Where interference really appears is in strength. Both groups became stronger, but the progress was greater with weight training alone. The weight training group gained approximately +88 kg on the 1RM leg press, compared to +55 kg for the combined group. After the intervention, absolute strength was higher in the weight training group, with an estimated difference of 55 kg. Type II fiber hypertrophy was similar, and protein synthesis was preserved, but maximum strength developed less when HIIT was added.

The most cautious interpretation is therefore that the interference observed here is not primarily morphological or related to protein synthesis. Rather, it may concern the neuromuscular adaptations necessary for maximum strength: motor recruitment, coordination, the ability to rapidly generate tension, reflex adaptations, or the efficiency of neural drive. The study does not directly measure these variables, so this explanation remains a hypothesis supported by the logic of the results and by the literature discussed by the authors, but it helps explain why two groups can hypertrophy comparably while diverging in terms of maximum strength.

Finally, the improvement in VO₂max appears only in the combined group, which is normal since only this group performed structured endurance training. This confirms the value of the protocol for simultaneously developing muscular and cardiovascular adaptations, even if maximum strength increases less than in a program focused purely on weight training.

Practical Applications

In this specific protocol, the addition of long-interval HIIT did not hinder the primary mechanisms related to muscle hypertrophy, but it reduced the magnitude of maximum strength gains.

If the priority is lower-body hypertrophy in an untrained individual, adding structured HIIT does not necessarily seem problematic, provided that the volume of strength training is maintained, progression is controlled, and protein intake is sufficient. In this study, both groups performed a comparable volume on the leg press and received post-workout protein supplementation. These conditions are important: it is not possible to extrapolate the results to a disorganized, under-recovered, or nutritionally inadequate program.

If the priority is maximum strength, greater caution is warranted. Even with similar hypertrophy, weight training alone produces better gains on the leg press in this context. For a strength athlete, a weightlifter, a powerlifter, or any situation where 1RM is central, the frequent addition of HIIT on the same limbs may therefore represent an adaptive cost. This cost is not necessarily muscular in the sense of fiber growth, but it may relate to the quality of neural adaptations and the specificity of force production.

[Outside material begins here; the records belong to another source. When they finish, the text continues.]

Definition not_later (g f : FileDoc) : Prop :=
  match Date_getTime (f_updatedAt g), Date_getTime (f_updatedAt f) with
  | Some a, Some b => a <= b
  | _, _ => False
  end.

(** [d] is the greatest $updatedAt of [files], the empty string if there is
    no file. *)
Definition latest_of (files : list FileDoc) (d : string) : Prop :=
  (files = [] /\ d = EmptyString) \/
  (exists f, In f files /\ d = f_updatedAt f /\
             forall g, In g files -> not_later g f).

End Dates.

End Usage.

(* ================================================================== *)
(** * More of src/lib/utils.ts and the components that call it *)
(* ================================================================== *)

Module JsMore.
Import Js.

(** [a > b] on strings: the first differing character decides, a proper
    prefix is smaller. *)
Fixpoint string_gtb (a b : string) : bool :=
  match a, b with
  | EmptyString, _ => false
  | String _ _, EmptyString => true
  | String c a', String d b' =>
      if Nat.ltb (nat_of_ascii d) (nat_of_ascii c) then true
      else if Nat.ltb (nat_of_ascii c) (nat_of_ascii d) then false
      else string_gtb a' b'
  end.

(** Every character of the string is an ASCII character (a code unit below
    128). *)
Fixpoint ascii_only (s : string) : bool :=
  match s with
  | EmptyString => true
  | String c rest => (Nat.ltb (nat_of_ascii c) 128 && ascii_only rest)%bool
  end.

(** [s.padStart(2, "0")] *)
Definition padStart2 (s : string) : string :=
  zeros (2 - String.length s) ++ s.

(** [x === "literal"] for an optional string. *)
Definition equals (x : option string) (literal : string) : bool :=
  match x with
  | Some v => String.eqb v literal
  | None => false
  end.

End JsMore.

Module Icons.
Import Js JsMore.

(** The outer switch falls to the inner one when no case matches
    [extension]; undefined matches none. *)
Definition getFileIcon (extension : option string) (type : string) : string :=
  if equals extension "pdf" then "/assets/icons/file-pdf.svg"
  else if equals extension "doc" then "/assets/icons/file-doc.svg"
  else if equals extension "docx" then "/assets/icons/file-docx.svg"
  else if equals extension "csv" then "/assets/icons/file-csv.svg"
  else if equals extension "txt" then "/assets/icons/file-txt.svg"
  else if (equals extension "xls" || equals extension "xlsx")%bool
  then "/assets/icons/file-document.svg"
  else if equals extension "svg" then "/assets/icons/file-image.svg"
  else if (equals extension "mkv" || equals extension "mov" || equals extension "avi" ||
           equals extension "wmv" || equals extension "mp4" || equals extension "flv" ||
           equals extension "webm" || equals extension "m4v" ||
           equals extension "3gp")%bool
  then "/assets/icons/file-video.svg"
  else if (equals extension "mp3" || equals extension "mpeg" || equals extension "wav" ||
           equals extension "aac" || equals extension "flac" || equals extension "ogg" ||
           equals extension "wma" || equals extension "m4a" || equals extension "aiff" ||
           equals extension "alac")%bool
  then "/assets/icons/file-audio.svg"
  else if String.eqb type "image" then "/assets/icons/file-image.svg"
  else if String.eqb type "document" then "/assets/icons/file-document.svg"
  else if String.eqb type "video" then "/assets/icons/file-video.svg"
  else if String.eqb type "audio" then "/assets/icons/file-audio.svg"
  else "/assets/icons/file-other.svg".

(** The [src] of the image the Thumbnail component renders. *)
Definition Thumbnail_src (type extension url : string) : string :=
  let isImage :=
    (String.eqb type "image" && negb (String.eqb extension "svg"))%bool in
  if isImage then url else getFileIcon (Some extension) type.

Definition constructDownloadUrl (env : Utils.Env) (bucketFileId : string)
  : string :=
  Utils.NEXT_PUBLIC_APPWRITE_ENDPOINT env ++ "/storage/buckets/" ++
  Utils.NEXT_PUBLIC_APPWRITE_BUCKET env ++ "/files/" ++ bucketFileId ++
  "/download?project=" ++ Utils.NEXT_PUBLIC_APPWRITE_PROJECT env.

Definition icon_image : string := "/assets/icons/file-image.svg".
Definition icon_video : string := "/assets/icons/file-video.svg".
Definition icon_audio : string := "/assets/icons/file-audio.svg".
Definition icon_other : string := "/assets/icons/file-other.svg".

(** The icons of the document family, of one extension or generic. *)
Definition document_icons : list string :=
  [ "/assets/icons/file-pdf.svg"; "/assets/icons/file-doc.svg";
    "/assets/icons/file-docx.svg"; "/assets/icons/file-csv.svg";
    "/assets/icons/file-txt.svg"; "/assets/icons/file-document.svg" ].

End Icons.

Module Summary.
Import Js JsMore Server FileActions.

Record SummaryItem : Type := mkItem {
  title : string;
  item_size : Z;
  item_latestDate : string;
  icon : string;
  url : string
}.

Definition getUsageSummary (totalSpace : TotalSpace) : list SummaryItem :=
  [ mkItem "Documents" (size (document totalSpace))
           (latestDate (document totalSpace))
           "/assets/icons/file-document-light.svg" "/documents";
    mkItem "Images" (size (image totalSpace))
           (latestDate (image totalSpace))
           "/assets/icons/file-image-light.svg" "/images";
    mkItem "Media"
           (number_add (size (video totalSpace)) (size (audio totalSpace)))
           (if string_gtb (latestDate (video totalSpace))
                          (latestDate (audio totalSpace))
            then latestDate (video totalSpace)
            else latestDate (audio totalSpace))
           "/assets/icons/file-video-light.svg" "/media";
    mkItem "Others" (size (other totalSpace))
           (latestDate (other totalSpace))
           "/assets/icons/file-other-light.svg" "/others" ].

Definition getFileTypesParams (type : string) : list string :=
  if String.eqb type "documents" then ["document"]
  else if String.eqb type "images" then ["image"]
  else if String.eqb type "media" then ["video"; "audio"]
  else if String.eqb type "others" then ["other"]
  else ["document"].

(** Search.tsx, handleClickItem: the route a search result leads to. *)
Definition route_of (type : string) : string :=
  if (String.eqb type "video" || String.eqb type "audio")%bool then "media"
  else type ++ "s".

Definition handleClickItem_url (type query : string) : string :=
  "/" ++ route_of type ++ "?query=" ++ query.

(** The string a FileType value is. *)
Definition type_name (t : FileType) : string :=
  match t with
  | Image => "image"
  | Document => "document"
  | Video => "video"
  | Audio => "audio"
  | Other => "other"
  end.

(** The types a page lists: getFileTypesParams of its url without the
    leading slash. *)
Definition types_of_page (url : string) : list FileType :=
  filter (fun t => includes (getFileTypesParams (drop 1 url)) (type_name t))
         [Document; Image; Video; Audio; Other].

(** The file is of a type the page [url] lists. *)
Definition listed_on (url : string) (f : FileDoc) : bool :=
  existsb (Usage.FileType_eqb (f_type f)) (types_of_page url).

Fixpoint sum_items (items : list SummaryItem) : Z :=
  match items with
  | [] => 0
  | i :: rest => item_size i + sum_items rest
  end.

End Summary.

Module Dates.
Import Js JsMore.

For health, rehabilitation, or general fitness profiles, the results are generally favorable for combined training. It allows for the development of cardiovascular capacity while enabling type II fiber hypertrophy. This is particularly relevant when the goal is not exclusively to maximize 1RM, but to simultaneously improve muscle function, body composition, and cardiorespiratory fitness.

However, we must stay within the scope of the study. The participants were untrained young men. The results therefore cannot be directly applied to women, older adults, trained athletes, high-level strength sports, or different HIIT protocols. The follow-up period was 16 weeks, with a small sample size and limited molecular measurements. The endurance protocol used long, high-intensity intervals, not prolonged continuous training or very short, repeated sprints.

In conclusion, keep in mind that combined training is not automatically anti-hypertrophy. Under controlled conditions, with long-interval HIIT and a maintained volume of strength training, muscle growth mechanisms remain active. However, when the goal is to optimize maximum strength, the presence of a high aerobic volume on the same limbs appears to hinder progress. Programming must therefore be based on the hierarchy of goals: building muscle and cardio in parallel is possible; maximizing pure strength will require greater specificity.